The design of linguistic tools can be a helpful aid to a linguist exploring concepts and relations in texts. Analysing texts and acquiring linguistic concepts from corpora may be an interactive, successive- refinement process. A linguist may analyse a domain text and perform a series of experiments (he may explore a list of domain terms, search for contexts, and then interpretes the results) to search for linguistic concepts. For such a research approach to be practical, a linguist needs a user-friendly system that supports:
- text analysis without requiring the user to be aware of the storage structures and processing strategies involved - easy formulation and execution of queries against the text - a natural representation of the relationships between words, terms and linguistic concepts in texts.

To perform text analysis and knowledge exploration we developed an environment called LEXICA (lexical and linguistic concept acquisition) which processes texts and allows the user (a linguist or a terminologist) to enter a query in order to search for linguistic concepts in texts.

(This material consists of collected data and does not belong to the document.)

(** [syncUserWithUserPool] path by path: the user and error it returns, the
    world it leaves and the calls it adds. *)
Lemma sync_run user w tr :
  syncUserWithUserPool clock c user (w, tr)
  = (let got := userpool.GetUser c (lookupIdentifier user) w in
     match fst got with
     | inr _ =>
         let created := userpool.CreateUser c (Some (poolUserOf user)) (snd got) in
         match fst created with
         | inr err =>
             ((user, Some (Errorf "failed to create user in user pool: " err)),
              (snd created,
               tr ++ [CallGetUser (lookupIdentifier user) (fst got);
                      CallCreateUser (Some (poolUserOf user)) (fst created)]))
         | inl createdUser =>
             let t := time.Now clock (snd created) in
             ((kcpv1alpha1.set_Status user
                 (createdStatus (kcpv1alpha1.Status user)
                    (userpool.Sub createdUser) (fst t)),
               None),
              (snd t,
               tr ++ [CallGetUser (lookupIdentifier user) (fst got);
                      CallCreateUser (Some (poolUserOf user)) (fst created);
                      CallNow (fst t)]))
         end
     | inl existingUser =>
         if needsUpdate existingUser user then
           let updated := userpool.UpdateUser c (Some (poolUserOf user)) (snd got) in
           match fst updated with
           | Some err =>
               ((user, Some (Errorf "failed to update user in user pool: " err)),
                (snd updated,
                 tr ++ [CallGetUser (lookupIdentifier user) (fst got);
                        CallUpdateUser (Some (poolUserOf user)) (fst updated)]))
           | None =>
               let t := time.Now clock (snd updated) in
               ((kcpv1alpha1.set_Status user
                   (syncedStatus (kcpv1alpha1.Status user)
                      (userpool.Sub existingUser) (fst t)),
                 None),
                (snd t,
                 tr ++ [CallGetUser (lookupIdentifier user) (fst got);
                        CallUpdateUser (Some (poolUserOf user)) (fst updated);
                        CallNow (fst t)]))
           end
         else
           let t := time.Now clock (snd got) in
           ((kcpv1alpha1.set_Status user
               (syncedStatus (kcpv1alpha1.Status user)
                  (userpool.Sub existingUser) (fst t)),
             None),
            (snd t,
             tr ++ [CallGetUser (lookupIdentifier user) (fst got); CallNow (fst t)]))
     end).
Proof.
  unfold syncUserWithUserPool, now, lookupIdentifier, needsUpdate.
  fold (poolUserOf user). cbv zeta.
  rewrite bind_run.
  destruct (negb (_ =? "")) eqn:Hsub; exec.
  all: destruct (userpool.GetUser c _ w) as [[existingUser|e] w1]; exec.
  all: try (destruct (userpool.CreateUser c _ w1) as [[createdUser|e'] w2]; exec;
            rewrite <- ?app_assoc; reflexivity).
  all: simpl userpool.Email; simpl userpool.Enabled.
  all: destruct (negb (userpool.Email existingUser =? _) || _); exec.
  all: try (destruct (userpool.UpdateUser c _ w1) as [[e'|] w2]; exec).
  all: rewrite <- ?app_assoc; simpl; try reflexivity.
  all: unfold syncedStatus, kcpv1alpha1.set_Status; simpl.
  all: destruct (kcpv1alpha1.Sub _ =? ""); reflexivity.
Qed.

End SyncEquations.

Lemma needsUpdate_fieldwise (existingUser : userpool.User) (user : kcpv1alpha1.User) :
  needsUpdate existingUser user = true
  <-> (userpool.Email existingUser <> kcpv1alpha1.Email (kcpv1alpha1.Spec user)
       \/ userpool.Enabled existingUser <> kcpv1alpha1.Enabled (kcpv1alpha1.Spec user)).
Proof.
  unfold needsUpdate. rewrite orb_true_iff, !negb_true_iff.
  rewrite String.eqb_neq.
  destruct (userpool.Enabled existingUser), (kcpv1alpha1.Enabled _); simpl;
    intuition congruence.
Qed.

(** ** C4: the lookup identifier *)

(** C4, as stated, fails for a resource with empty subject id and empty
    email: the sync pass looks the account up under the empty email, not under
    the local name ["alice"]. *)
Lemma C4_lookup_counterexample :
  getUserIdentifiers
    (snd (snd (syncUserWithUserPool fixtures.clock
                 (fixtures.pool (fun _ => inr fixtures.notFound)
                    (inr fixtures.notFound) None None)
                 (fixtures.user "alice" "" true "" None None) (0%Z, []))))
    = [""]
  /\ spec_lookupIdentifier (fixtures.user "alice" "" true "" None None) = "alice".
Proof. split; reflexivity. Qed.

1. The major design goals of LEXICA
The process of acquisition and exploitation of linguistic knowledge from texts is seen as an important issue to help the construction of knowledge bases (Czap and Nedobity, 1990) , (Meyer, et al., 1992) , (Skuce, 1993). The major design goals of our system that contibute to its usefulness as an environment for linguistic knowledge acquisition and structuring are to:
- provide a set of modules to perform text analysis

- provide a query facility to search for linguistic concepts

2. How LEXICA can help a linguist
Consider a linguist charged with studying domain-specific relations. One way to search for these relations is to formulate a query which search for co-occuring domain terms. For instance, the linguist can enter the following formula: art+term+verb+art+term (an article followed by a term followed by a verb, followed by an article followed by a term) which can be seen as a list of liguistic constraints performed in order to search for all contexts of two terms which co-occur in the context of a verb.
First of all this paper discusses methodologies for term and linguistic knowledge acquisition from texts and describes our system LEXICA (section 3). Then we describe how such a system can be efficient to support tasks of linguistic knowledge acquisition and exploitation (section 4). Finally, the paper closes with a brief overview (section 5).

3. System architecture
3.1 Introduction
Corpora-based techniques have been widely used for term acquisition and text analysis (Delisle and Szpakowics, 1991) , (Delisle, et al., 1994) , (Müller, 1989). Classical methods often use grammars and domain dictionaries (Mars, et al., 1994). They cannot be used in totally new domains where domain dictionaries and conceptual hierarchies have not yet been established. Such a process is time consuming. We propose to use an original method to text analysis which uses repeated word sequences to identify terms denoting concept labels and perform term structuring.
3.2. Description of our system
Our system is implemented in Maccintosh Common Lisp on a Mac station. Two parts of the system have to be differentiated:
1) a preprocessing part (modules: MANTEX, TSTRUCT, VERB) which performs text and term processing and structuring (identification of words, sentences, collocations, terms).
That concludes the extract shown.